Eliza Acton may not have had a French way with words, but the English poet knew her way around a locution or two; she is credited with writing one of England's first cookbooks, in 1845. Acton, who cooked up the idea of listing ingredients along with suggested times, once wrote that "a gentlewoman should always, for her own sake, be able to carve well and easily the dishes that are place before her that she may be competent to do the honours of a table at any time with propriety and self-possession." The prose doesn't exactly leap off the page.

For a more inspiring wordsmith, we need to head to the mid 20th century to M.F.K. Fisher, who by all accounts was the Joan Didion of food writing. Poet W.H. Auden wrote a forward for one of Fisher's many book saying, "I do not know of anyone in the United States who writes better prose." (Fisher didn't return the praise, indicating in her letters that she was unimpressed with Auden's forward.)

Beginning in the 1930s, Fisher wrote more than two dozen books, with an unparalleled sauce and style — dispatching odes to oysters and advice on how to cook a wolf. Living in California and Europe, she married three times and cooked constantly, spending "hours in my kitchen cooking for people, trying to blast their safe, tidy little lives with a tureen of hot borscht and some garlic-toast and salad," she once wrote.

Her writing recalls Hemingway ("We sink too easily into stupid and overfed sensuality, our bodies thickening even more quickly than our minds."), but it's best not to compare. She stands alone. Just read: "Like most humans, I am hungry...our three basic needs, for food and security and love, are so mixed and mingled and entwined that we cannot straightly think of one without the others. So it happens that when I write of hunger, I am really writing about love and the hunger for it." Hmm, food for thought, indeed.
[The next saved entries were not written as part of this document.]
(* ===== verification/Tcl.v ===== *)
(** * TCL: lines, variables, the session and the daemon

    [PickShell::Shell]: the words of a line, variables, logging on to another account,
    and the commands that look at the daemon or change it.  The state of a shell is
    that of its session, of its debugger and its BASIC editor, and [ext], that of the rest of
    the daemon, which only [ShellAdminQueries] reach. *)

From Stdlib Require Import Ascii String.
From S2P Require Import Prelude CLib Words Records Locks FileSys Bytecode Dict Voc Login Sched Values Registry Vm BasicProg Session TclFiles Help.
From stdpp Require Import options.
Local Open Scope Z_scope.

(** ** Words *)

(** The characters from here, with the word so far and the reader's flags. *)
(* src/userland/tcl/Shell.cpp:272-319 [Shell::tokenize] *)
Fixpoint tokenize_from (current : string) (inQuotes sawQuote escaping : bool) (s : string) : list string + string :=
  let flush := if str_empty current && negb sawQuote then [] else [current] in
  match s with
  | "" =>
      if escaping then inr "Invalid escape sequence"
      else if inQuotes then inr "Unterminated quoted string"
      else inl flush
  | String ch s' =>
      if escaping then tokenize_from (current +:+ String ch "") inQuotes sawQuote false s'
      else if Ascii.eqb ch BACKSLASH then tokenize_from current inQuotes sawQuote true s'
      else if Ascii.eqb ch DQUOTE then tokenize_from current (negb inQuotes) true false s'
      else if negb inQuotes && isspace ch then
        match tokenize_from "" inQuotes false false s' with inl ts => inl (flush ++ ts) | inr e => inr e end
      else tokenize_from (current +:+ String ch "") inQuotes sawQuote false s'
  end.

Definition tokenize (line : string) : list string + string := tokenize_from "" false false false line.

(* src/userland/tcl/Shell.cpp:956-958 [echoVarNameChar] *)
Definition echoVarNameChar (c : ascii) : bool := isalpha c || isdigit c || Ascii.eqb c "_".

Fixpoint take_name (s : string) : string * string :=
  match s with
  | String c s' => if echoVarNameChar c then let '(n, r) := take_name s' in (String c n, r) else ("", s)
  | "" => ("", "")
  end.

Definition echo_value (name : string) (s : Session) : string :=
  match env_get name (env_ (vars s)) with
  | Some v => v
  | None => if isSessionSystemVariableName name then default "" (resolveSystemVariable name s) else ""
  end.

(** Every round takes a character at least. *)
Fixpoint expand_echo (rounds : nat) (s : Session) (t : string) : string :=
  match rounds, t with
  | O, _ | _, "" => ""
  | S rounds', String c t' =>
      if negb (Ascii.eqb c "$") then String c (expand_echo rounds' s t')
      else match t' with
           | String d t'' =>
               if Ascii.eqb d "$" then String "$" (expand_echo rounds' s t'')
               else if Ascii.eqb d "@" then
                 let '(n, rest) := take_name t'' in echo_value (String "@" n) s +:+ expand_echo rounds' s rest
               else if echoVarNameChar d then
                 let '(n, rest) := take_name t' in echo_value n s +:+ expand_echo rounds' s rest
               else String "$" (expand_echo rounds' s t')
           | "" => "$"
           end
  end.

(* src/userland/tcl/Shell.cpp:961-1001 [Shell::expandEchoToken] *)
Definition expandEchoToken (t : string) (s : Session) : string := expand_echo (String.length t) s t.
(** [None]: the pump waits in [poll]. *)
(* src/core/daemon/DaemonIpcClient.cpp:301-395 [DaemonIpcClient::runIoPump] *)
Fixpoint pump_loop (events : list poll_event) (idle : nat) (eof : bool) : proc Client (option Z) :=
  c ← get;
  if stopRequested_ c then mret (Some 130)
  else
    ok ← (if bool_decide (pendingWrite_ c = []) then mret true else flush_or_fail);
    if negb (ok : bool) then mret (Some 1)
    else match events with
    | [] => mret None
    | PollFails :: _ => err_line "poll failed";; mret (Some 1)
    | e :: events' =>
        (match e with Interrupted => modify (set_stop true) | _ => mret tt end);;
        r ← pump_round (match e with Polls p => p | _ => interrupted end) idle eof;
        match r with inl rc => mret (Some rc) | inr (idle', eof') => pump_loop events' idle' eof' end
    end.

(* src/core/daemon/DaemonIpcClient.cpp:292-396 [DaemonIpcClient::runIoPump] *)
Definition runIoPump (events : list poll_event) : proc Client (option Z) :=
  c ← get;
  if negb (fd_ c) || bool_decide (attachedPort_ c = None) then client_error "session not attached" else pump_loop events 0 false.

(** ** The program *)

(** The destructor disconnects. *)
(* src/console/Main.cpp:27-45 [main] *)
Definition console_main (config : ConsoleConfig) (a : connecting) (events : list poll_event) : proc Client (option Z) :=
  r ← try_catch
    (connect (cc_socketPath config) a;;
     handshake;;
     attachSession (Config.requestedPort config);;
     rc ← runIoPump events;
     match rc with Some n => disconnect;; mret (Some n) | None => mret None end)
    (λ e, match e with RuntimeError w => Some (disconnect;; err_line w;; mret (Some 1)) | _ => None end);
  mret r.

(** ** The console is transparent

    What the daemon sends for a session: data for the terminal's output ([false]) or its diagnostics ([true]). *)
Definition data_frame (x : bool * bytes) : DaemonIpcFrame :=
  client_frame (if x.1 then MessageType.SessionDiagnostic else MessageType.SessionOutput) (encodeSessionDataPayload (mkData x.2)).

Definition fits (x : bool * bytes) : Prop := data_ok (mkData x.2).

Definition shown_on (err : bool) (l : list (bool * bytes)) : bytes := concat (omap (λ x, if Bool.eqb x.1 err then Some x.2 else None) l).

(** The bytes that reads will find. *)
Definition fd_bytes (f : fd) : bytes := concat ((λ e, match e with RData b => b | _ => [] end) <$> f).
Definition typed (i : Input) : bytes := match i with FromFd f => fd_bytes f | FromStream rest => rest end.

(** *** What is sent *)

(** Since [c0], whole frames with what was typed in the meantime. *)
Definition sends (c0 c : Client) : Prop := ∃ pieces,
  c_sent c ++ pendingWrite_ c = c_sent c0 ++ pendingWrite_ c0 ++ stream (input_frame <$> pieces) ∧
  concat pieces ++ typed (c_input c) = typed (c_input c0).

Lemma sends_same c0 c c' : c_sent c' ++ pendingWrite_ c' = c_sent c ++ pendingWrite_ c → c_input c' = c_input c → sends c0 c → sends c0 c'.
Proof. intros E1 E2 (pieces & H1 & H2). exists pieces. by rewrite E1, E2. Qed.

Lemma sends_refl c : sends c c.
Proof. exists []. cbn. by rewrite app_nil_r. Qed.

Lemma flush_writes_all results : ∀ b, let '(ok, rest, sent, _) := flush_writes results b in sent ++ rest = b.
Proof.
  induction results as [|[n| |] results IH]; intros [|x b]; try done. cbn [flush_writes]. specialize (IH (drop n (x :: b))).
  destruct (flush_writes _ _) as [[[ok rest] sent] r]. by rewrite <- app_assoc, IH, take_drop.
Qed.

(** What a flush changes. *)
Lemma flush_spec c : ∃ ok rest r sent, flushPendingWrite c = (Ok ok, set_pending rest r (c_sent c ++ sent) c) ∧ sent ++ rest = pendingWrite_ c.
Proof.
  unfold flushPendingWrite. pose proof (flush_writes_all (c_writes c) (pendingWrite_ c)) as H. destruct (flush_writes _ _) as [[[ok rest] sent] r].
  by exists ok, rest, r, sent.
Qed.
(* ===== verification/DaemonMain.v ===== *)
(** * The daemon's main program

    [src/daemon/Main.cpp]: the settings, the cold start, the listening socket ([DaemonIpcServer::start], [stop]) and
    [GeminiDaemonRunner::run], from the command line to the exit code.  The rounds of the loop are Daemon.v's. *)

From Stdlib Require Import Ascii String.
From S2P Require Import Prelude CLib Words Ipc Channel Server Sched Records Locks FileSys Login Daemon Values Registry Session Help Tcl Config Modules Boot.
From stdpp Require Import options.
Local Open Scope Z_scope.

(** ** The socket in the file system *)

(** What a path can be to these calls.  [exists] follows links, so it does not see a link to nothing. *)
Inductive Node := NFile | NDirectory | NDangling | NSocket (mode : Z) (listening : bool).

(** What the calls answer.  [h_socket]: the new descriptor.  [h_mkdir], [h_bind], [h_chmod], [h_listen]: whether the call succeeds
    when nothing that is modelled is in its way.  [h_remove]: whether [remove] takes away what is there. *)
Record SocketHost := mkSocketHost {
  h_socket : option Z;
  h_mkdir : bool;
  h_remove : Node → bool;
  h_bind : bool;
  h_mode : Z;
  h_chmod : bool;
  h_listen : bool
}.

(** [listenFd_] with the process's descriptors, the directory the socket is to be in, and the socket's path. *)
(* src/core/daemon/DaemonIpcServer.h:76-77 [DaemonIpcServer] *)
Record SocketState := mkSocketState { listenFd_ : Z; fds : gset Z; directory : bool; node : option Node }.

Definition set_fd (fd : Z) (open : gset Z) (s : SocketState) : SocketState := mkSocketState fd open (directory s) (node s).
Definition set_directory (b : bool) (s : SocketState) : SocketState := mkSocketState (listenFd_ s) (fds s) b (node s).
Definition set_node (n : option Node) (s : SocketState) : SocketState := mkSocketState (listenFd_ s) (fds s) (directory s) n.

(** [sizeof(sockaddr_un::sun_path)]. *)
Definition sun_path_size : Z := 108.

Section socket.
Context (host : SocketHost) (socketPath : string).

(* src/core/daemon/DaemonIpcServer.h:47-47 [DaemonIpcServer::isListening] *)
Definition isListening (s : SocketState) : bool := 0 <=? listenFd_ s.

(* src/core/daemon/DaemonIpcServer.cpp:16-21 [closeFd] *)
Definition closeFd (s : SocketState) : SocketState := if 0 <=? listenFd_ s then set_fd (-1) (fds s ∖ {[listenFd_ s]}) s else s.

(** The empty name is no path. *)
Definition at_path (s : SocketState) : option Node := if str_empty socketPath then None else node s.

(** [std::filesystem::exists]. *)
Definition path_seen (s : SocketState) : bool := match at_path s with None | Some NDangling => false | Some _ => true end.

(** [std::filesystem::remove]; what it answers is not looked at. *)
Definition remove_path (s : SocketState) : SocketState :=
  match at_path s with Some n => if h_remove host n then set_node None s else s | None => s end.

(** The socket appears at the path, when the directory is there and the path is free; an empty name gives a socket outside the file system. *)
Definition bind_socket (s : SocketState) : bool * SocketState :=
  if str_empty socketPath then (h_bind host, s)
  else if directory s && h_bind host && negb (bool_decide (is_Some (node s))) then (true, set_node (Some (NSocket (h_mode host) false)) s)
  else (false, s).

(** The socket's own path; [S_IRUSR | S_IWUSR] is 0600. *)
Definition chmod_socket (s : SocketState) : bool * SocketState :=
  match at_path s with
  | Some (NSocket _ l) => if h_chmod host then (true, set_node (Some (NSocket (Z.lor 256 128) l)) s) else (false, s)
  | _ => (false, s)
  end.

Definition listen_socket (s : SocketState) : bool * SocketState :=
  match node s with
  | Some (NSocket m _) => if h_listen host then (true, set_node (Some (NSocket m true)) s) else (false, s)
  | _ => (h_listen host, s)
  end.

(** [if (call() != 0) { clean up; throw }]. *)
Definition or_throw (call : SocketState → bool * SocketState) (clean_up : SocketState → SocketState) (what : string) : proc SocketState unit := λ s,
  let '(ok, s') := call s in if ok : bool then (Ok tt, s') else (Throw (RuntimeError what), clean_up s').

(** [remove] after a failure does not ask whether the path exists. *)
Definition give_up_path (s : SocketState) : SocketState := remove_path (closeFd s).

(* src/core/daemon/DaemonIpcServer.cpp:73-76 [DaemonIpcServer::start] *)
Definition open_socket (s : SocketState) : bool * SocketState :=
  match h_socket host with Some fd => (true, set_fd fd ({[fd]} ∪ fds s) s) | None => (false, set_fd (-1) (fds s) s) end.

(* src/core/daemon/DaemonIpcServer.cpp:78-84 [DaemonIpcServer::start] *)
Definition clear_path (s : SocketState) : SocketState :=
  let s := if str_contains "/" socketPath && negb (directory s) && h_mkdir host then set_directory true s else s in
  if path_seen s then remove_path s else s.

(* src/core/daemon/DaemonIpcServer.cpp:68-113 [DaemonIpcServer::start] *)
Definition start_listening : proc SocketState unit :=
  running ← gets isListening;
  if running : bool then mret tt
  else
    or_throw open_socket id "IPC server: failed to create socket";;
    modify clear_path;;
    or_throw (λ s, (Z.of_nat (String.length socketPath) <? sun_path_size, s)) closeFd "IPC server: socket path too long";;
    or_throw bind_socket closeFd "IPC server: bind failed";;
    or_throw chmod_socket give_up_path "IPC server: failed to set socket permissions";;
    or_throw listen_socket give_up_path "IPC server: listen failed".

(** The last call of [start] makes the descriptor non-blocking, which [Server.acceptPendingConnections] relies on.

    The rest of [stop] is [Server.stop]. *)
(* src/core/daemon/DaemonIpcServer.cpp:115-123 [DaemonIpcServer::stop] *)
Definition stop_listening (s : SocketState) : SocketState :=
  let s := closeFd s in if path_seen s then remove_path s else s.
End socket.

(** ** The program *)

(** What the process has: what it prints and the function registry, the socket, the sessions, standard error. *)
Record Process := mkProcess { p_boot : Booting; p_socket : SocketState; p_daemon : Daemon; p_err : string }.

Definition on_boot {A} (m : proc Booting A) : proc Process A := zoom p_boot (λ b p, mkProcess b (p_socket p) (p_daemon p) (p_err p)) m.
Definition on_socket {A} (m : proc SocketState A) : proc Process A := zoom p_socket (λ s p, mkProcess (p_boot p) s (p_daemon p) (p_err p)) m.
Definition on_sessions {A} (m : proc Daemon A) : proc Process A := zoom p_daemon (λ d p, mkProcess (p_boot p) (p_socket p) d (p_err p)) m.
Definition prints_err (text : string) : proc Process unit := modify (λ p, mkProcess (p_boot p) (p_socket p) (p_daemon p) (p_err p +:+ text)).
Definition prints_out (text : string) : proc Booting unit := modify (λ b, mkBooting (bo_registry b) (bo_log b) (bo_out b +:+ text)).

Section program.
Context (h : ConfigHost) (host : LoginHost) (sh : SocketHost) (version : string) (modules : string → ModulesDir).

(** [es]: what happens in the loop; [ws]: what the threads do while it waits for one of them; [meanwhile]: what is at the socket's path when it ends.  [Daemon.run] is the loop and the
    shutdown, which stops listening just before the last sessions go. *)
(* src/userland/tcl/GeminiDaemonRunner.cpp:319-364 [GeminiDaemonRunner::run] *)
Definition runner_run (config : DaemonConfig) (es : list daemon_event) (meanwhile : option Node → option Node) : proc Process Z :=
  on_boot (zoom (λ b, (create config, b)) (λ r _, r.2) (coldStart host version modules));;
  on_socket (start_listening sh (c_socketPath config));;
  on_boot (say ("IPC LISTENING: " +:+ c_socketPath config));;
  on_sessions (Daemon.run (mkServerConfig (Config.maxSessions config) version) es);;
  on_socket (modify (λ s, stop_listening sh (c_socketPath config) (set_node (meanwhile (node s)) s)));;
  mret 0.

(** An exception that reaches the end of [main] terminates the process; so does one that leaves a session's thread ([Daemon.thread_step]). *)
(* src/daemon/Main.cpp:9-30 [main] *)
Definition daemon_main (argv : list string) (es : list daemon_event) (ws : list Wait) (meanwhile : option Node → option Node) : proc Process Z :=
  resolution ← lift (resolveDaemonConfig h (tail argv));
  if showHelp resolution then on_boot (prints_out (printDaemonUsage (default "gemini-daemon" (head argv))));; mret 0
  else match error resolution with
       | Some m => prints_err ("gemini-daemon: " +:+ m +:+ String NL "");; mret 1
       | None =>
           let c := config resolution in
           on_sessions (modify (λ _, fresh_host (Config.maxSessions c) ws));;
           runner_run c es meanwhile
       end.
End program.

(** ** Listening *)

Section listening.
Context (sh : SocketHost) (path : string).















End listening.



(** ** The whole program *)

Section whole.
Context (h : ConfigHost) (host : LoginHost) (sh : SocketHost) (version : string) (modules : string → ModulesDir).





End whole.

(** *** Executions *)

Definition ex_sockets : SocketHost := mkSocketHost (Some 3) true (λ n, match n with NDirectory => false | _ => true end) true 493 true true.

Definition ex_settings : ConfigHost := mkConfigHost (λ _, None) (Ok "/home/pick") (λ _, false) (λ _, None).

Definition ex_process (n : option Node) : Process :=
  mkProcess (mkBooting emptyRegistry clear_boot_log "") (mkSocketState (-1) {[0; 1; 2]} false n) (mkShared ∅ (newHost 1)) "".

Definition ex_main (args : list string) (es : list daemon_event) (ws : list Wait) (meanwhile : option Node → option Node) (n : option Node) : outcome Z * Process :=
  daemon_main ex_settings ex_boot_host ex_sockets "1.0" (λ _, mkModulesDir false [] (λ _, NotOpened "")) ("gemini-daemon" :: args) es ws meanwhile (ex_process n).

(** Two clients are served; a stale socket was in the way. *)
Definition ex_args : list string := ["--socket"; "/run/gemini/gemini.sock"; "--max-sessions"; "4"].



Definition outcome_of (r : outcome Z * Process) : outcome Z * option Node := (r.1, node (p_socket r.2)).

(** An exception that leaves a session's thread, here that of CHAIN, terminates the daemon. *)
Example chain_terminates :
  (ex_main ex_args [connects 5; sends 5 [shakes; attaches 0]; EThread (TEscapes (ChainRequest "NEXT.ONE"))] [] id None).1 = Undefined "terminate".
Proof. by vm_compute. Qed.

(** A directory that cannot be removed is in the way; a link to nothing is not seen; a name of 108 characters; what another process listens on is taken
    away even when the name is too long. *)
Example no_path_to_listen_on :
  outcome_of (ex_main ex_args [] [] id (Some NDirectory)) = (Throw (RuntimeError "IPC server: bind failed"), Some NDirectory) ∧
  outcome_of (ex_main ex_args [] [] id (Some NDangling)) = (Throw (RuntimeError "IPC server: bind failed"), Some NDangling) ∧
  outcome_of (ex_main ["--socket"; String.concat "" (repeat "/r" 54)] [] [] id (Some (NSocket 384 true))) = (Throw (RuntimeError "IPC server: socket path too long"), None).
Proof. by vm_compute. Qed.

(** A second daemon with the same path takes it from the first, which is still running; when the first ends, it removes the socket of the second. *)
Example second_daemon_takes_over :
  let first := start_listening ex_sockets "/run/g" (mkSocketState (-1) ∅ true None) in
  let second := start_listening ex_sockets "/run/g" (mkSocketState (-1) ∅ true (node first.2)) in
  first.1 = Ok tt ∧ second.1 = Ok tt ∧ node (stop_listening ex_sockets "/run/g" (set_node (node second.2) first.2)) = None.
Proof. by vm_compute. Qed.

(** The path of a plain file is cleared for the socket. *)
Example file_is_lost : node (start_listening ex_sockets "notes.txt" (mkSocketState (-1) ∅ true (Some NFile))).2 = Some (NSocket 384 true).
Proof. by vm_compute. Qed.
Fisher, who died in 1992, inspired Craig Claiborne, a World War II veteran from Mississippi, to enter the world of food publishing in the 1950s. After becoming the food editor at the New York Times, Claiborne introduced the paper's readers to the expanding world of international cuisine. He's also credited for not only coming up with the four-star system that's still in use today, but also launching Julia Child's career with her first book review. A very good biography was just released.

But Claiborne was a renowned writer in his own right; "Give me a platter of choice finnan haddie," he wrote in his column in the early 70s about smoked fish. "Freshly cooked in its bath of water and milk, add melted butter, a slice or two of hot toast, a pot of steaming Darjeeling tea, and you may tell the butler to dispense with the caviar, truffles and nightingales' tongues."

Ok, so maybe he, like these other legends, sometimes ate and wrote in ways that we can't entirely appreciate today. But without them helping to push the food culture ever forward, we might be eating corn out of a can.

That bad boy Bourdain, once said, "when you write about food it's like writing pornography. I mean, how many adjectives can you use to describe a salad?"

Even if he was being cheeky, he couldn't be more wrong. Tony, just dine on these profound words from Grimod: "Life is so brief that we should not glance either too far backwards or forwards...therefore study how to fix our happiness in our glass and in our plate."